Let’s break down Uniswap’s governance process.

Uniswap is the largest DAO in the world with a market cap of $6.5 billion and ~300k registered wallets. Here are the key takeaways from their governance process. This is useful for anyone who starts or plans to start a DAO.

$UNI tokens need delegation

To vote, $UNI token holders need to go through a process called delegation.

Token holders must decide whether they prefer to vote themselves (self-delegation), or delegate their vote to someone else. Uniswap voters can submit pitches to convince other voters to delegate to them. The delegation process is simple and straightforward. Once delegated, token holders can vote on active proposals.

This approach affords flexibility to token holders - retain the vote, or delegate to someone who is better informed.

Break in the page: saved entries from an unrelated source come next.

Lemma cone_response_answers id_dct (ids : list Z) radec :
  Forall2 (λ x r, ∃ val, dget id_dct x = Some val ∧ r = (x, source_coord val))
          ids radec →
  answers_for cone id_dct (cone_response cone radec) ∧
  ∀ x, x ∈ ids → is_Some (cone_response cone radec !! pretty x).
Proof.
  unfold cone_response.
  induction 1 as [|x r ids radec (val & Hval & ->) Hall [IH1 IH2]].
  { split; [intros k v Hkv; by destruct (lookup_empty_Some (M:=gmap string) k v)|].
    intros x ?%elem_of_nil. done. }
  rewrite fmap_cons. cbn [list_to_map foldr uncurry]. split.
  - intros k v. destruct (decide (k = pretty x)) as [->|Hne].
    + rewrite lookup_insert_eq. intros [= <-]. eauto.
    + rewrite lookup_insert_ne by done. apply IH1.
  - intros y [->|Hy]%elem_of_cons.
    + rewrite lookup_insert_eq. eauto.
    + destruct (decide (pretty x = pretty y)) as [->|Hne].
      * rewrite lookup_insert_eq. eauto.
      * rewrite lookup_insert_ne by done. auto.
Qed.

Lemma query_batches_spec id_dct (iterations : list Z) res tr :
  answers_for cone id_dct res →
  ∃ res' tr',
    batches id_dct iterations res tr = (tr', Ok res') ∧
    answers_for cone id_dct res' ∧
    (∀ k, is_Some (res !! k) → is_Some (res' !! k)) ∧
    (∀ i id, i ∈ iterations → id ∈ id_slice id_dct i →
             is_Some (res' !! pretty id)).
Proof.
  revert res tr. induction iterations as [|i its IH]; intros res tr Hres.
  { exists res, tr. split_and!; [done | done | done |].
    intros i id ?%elem_of_nil. done. }
  destruct (radec_of_spec id_dct (id_slice id_dct i)) as (radec & Hradec & Hall).
  { apply id_slice_subseteq. }
  destruct (cone_response_answers _ _ _ Hall) as [Hans Hpres].
  destruct (IH (cone_response cone radec ∪ res) (tr ++ [EvConeSearch catalog
                  (length (id_slice id_dct i))])) as (res' & tr' & Hrun & Hans' & Hmono & Hcov).
  { intros k v [Hk | [_ Hk]]%lookup_union_Some_raw; [by apply Hans | by apply Hres]. }
  exists res', tr'. split_and!; [| done | |].
  - cbn [query_batches]. unfold pbind at 1. unfold lift at 1.
    rewrite Hradec. unfold pbind at 1. unfold call at 1.
    rewrite kowalski_cone. exact Hrun.
  - intros k Hk. apply Hmono. apply lookup_union_is_Some. by right.
  - intros i' id [->|Hi']%elem_of_cons Hid; [|by eapply Hcov].
    apply Hmono. apply lookup_union_is_Some. left. by apply Hpres.
Qed.

(** With a positive [limit] the query phase returns, for every source,
    the catalog's answer at its position. *)
Lemma query_phase_spec id_dct tr :
  (0 < limit)%Z → pydict_wf id_dct →
  ∃ res tr',
    qphase id_dct tr = (tr', Ok res) ∧
    ∀ kv, kv ∈ id_dct → res !! pretty kv.1 = Some (cone (source_coord kv.2)).
Proof.
  intros Hlim Hwf. unfold query_phase.
  destruct (n_iterations_of limit (Z.of_nat (length id_dct))) as [n|] eqn:Hn.
  2:{ unfold n_iterations_of in Hn. rewrite decide_False in Hn by lia.
      by case_decide. }
  destruct (query_batches_spec id_dct (seqZ 0 n) ∅ tr)
    as (res & tr' & Hrun & Hans & _ & Hcov).
  { intros k v. by rewrite lookup_empty. }
  exists res, tr'. split.
  - unfold pbind, lift. exact Hrun.
  - intros [id val] Hin. simpl.
    assert (id ∈ keys id_dct) as Hkey.
    { apply list_elem_of_fmap. by exists (id, val). }
    destruct (batches_cover id_dct n id Hlim Hn Hkey) as (i & Hi & Hslice).
    destruct (Hcov i id Hi Hslice) as [v Hv]. rewrite Hv.
    destruct (Hans _ _ Hv) as (id' & val' & Heq & Hval' & ->).
    apply (inj pretty) in Heq. subst id'.
    rewrite (dget_elem _ _ _ Hwf Hin) in Hval'. congruence.
Qed.
End deterministic_catalog.
End query_facts.

(** ** The filter as a whole *)

Section drop_facts.
Context (separation : coord → coord → Q)
        (TychoBVfromGaia : Q → Q → Q * Q) (exclude_radius : Q → Q → Q)
        (kowalski_instance : string → Q → list (Z * coord)
                             → result (gmap string (list GaiaRec)))
        (catalog : string) (query_radius_arcsec xmatch_radius_arcsec : Q)
        (limit : Z).

Local Abbreviation qphase :=
  (query_phase kowalski_instance catalog query_radius_arcsec limit).
Local Abbreviation floop :=
  (filter_loop separation TychoBVfromGaia exclude_radius xmatch_radius_arcsec).
Local Abbreviation drop :=
  (drop_close_bright_stars separation TychoBVfromGaia exclude_radius
     kowalski_instance catalog query_radius_arcsec xmatch_radius_arcsec limit).
Local Abbreviation kept :=
  (survivors separation TychoBVfromGaia exclude_radius xmatch_radius_arcsec).

Implicit Types (id_dct keep : pydict Z Source) (res : gmap string (list GaiaRec)).

Lemma drop_unfold id_dct tr :
  drop id_dct tr =
    match qphase id_dct tr with
    | (tr', Ok res) => (tr', floop id_dct (keys id_dct) res id_dct)
    | (tr', Raise e) => (tr', Raise e)
    end.
Proof.
  unfold drop_close_bright_stars, pbind, lift.
  by destruct (qphase id_dct tr) as [tr' [res|e]].
Qed.

Lemma floop_survivors id_dct res :
  pydict_wf id_dct →
  (∀ id, id ∈ keys id_dct → is_Some (res !! pretty id)) →
  floop id_dct (keys id_dct) res id_dct = Ok (kept res id_dct).
Proof.
  intros Hwf Hres. rewrite filter_loop_spec; [| done | done | |].
  - f_equal. unfold survivors. apply filter_ext_in. intros kv Hin.
    assert (kv.1 ∈ keys id_dct) as Hk by (apply list_elem_of_fmap; by exists kv).
    split; [intros Hn Hd; apply Hn; by split | intros Hn [_ Hd]; by apply Hn].
  - intros [k v] Hin. by apply dget_elem.
  - intros id Hid. split; [auto | done].
Qed.

(** When every id got an answer, the filter returns the sources the
    per-id test does not reject, in their original order. *)
Lemma drop_close_bright_stars_spec id_dct tr tr' res :
  pydict_wf id_dct →
  qphase id_dct tr = (tr', Ok res) →
  (∀ id, id ∈ keys id_dct → is_Some (res !! pretty id)) →
  drop id_dct tr = (tr', Ok (kept res id_dct)).
Proof.
  intros Hwf Hq Hres. rewrite drop_unfold, Hq. by rewrite floop_survivors.
Qed.

Lemma drop_close_bright_stars_Ok id_dct tr tr' keep :
  pydict_wf id_dct →
  drop id_dct tr = (tr', Ok keep) →
  ∃ res, qphase id_dct tr = (tr', Ok res) ∧
         (∀ id, id ∈ keys id_dct → is_Some (res !! pretty id)) ∧
         keep = kept res id_dct.
Proof.
  intros Hwf. rewrite drop_unfold.
  destruct (qphase id_dct tr) as [tr1 [res|e]]; [|done].
  intros [= -> Hloop]. exists res. split; [done|].
  pose proof (filter_loop_Ok_results _ _ _ _ _ _ _ _ _ Hloop) as Hres.
  split; [done|]. rewrite floop_survivors in Hloop by done. congruence.
Qed.

Lemma kept_elem res id_dct kv :
  kv ∈ kept res id_dct ↔
  kv ∈ id_dct ∧
  ¬ dropped_by separation TychoBVfromGaia exclude_radius xmatch_radius_arcsec res kv.
Proof.
  unfold survivors. rewrite list_elem_of_filter. split; intros [? ?]; by split.
Qed.

Lemma drop_close_bright_stars_trace id_dct tr tr' r :
  drop id_dct tr = (tr', r) →
  ∃ evs, tr' = tr ++ evs ∧ Forall (λ ev, ∃ n, ev = EvConeSearch catalog n) evs.
Proof.
  rewrite drop_unfold.
  destruct (qphase id_dct tr) as [tr1 [res|e]] eqn:Hq; intros [= <- _];
    by eapply query_phase_trace.
Qed.
End drop_facts.

(** ** Examples on the small sky *)

Example demo_check_1 :
  Demo.check [Demo.self_detection] = Ok ([], false).
Proof. vm_compute. reflexivity. Qed.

Submitting a proposal takes a few steps

Uniswap uses Snapshot to manage proposals. There are 3 steps:

  • Temperature check: helps assess interest in the proposal and requires a minimum of 25K UNI holders to participate. Proposals can also be tweaked based on comments.
  • Consensus check: helps assess further interest and requires 50K UNI holders to participate.
  • On-chain vote: proposal needs to have at least 2.5 million UNI delegated for an on-chain vote. Uniswap allows smaller voters to congregate using a platform called fish.vote.

Whilst there are a few hoops to go through, it feels required given the size and scale of the DAO. Too many proposals would dilute the governance process.

Neat process

Uniswap’s governance process is neat and can serve as useful inspiration for other DAOs.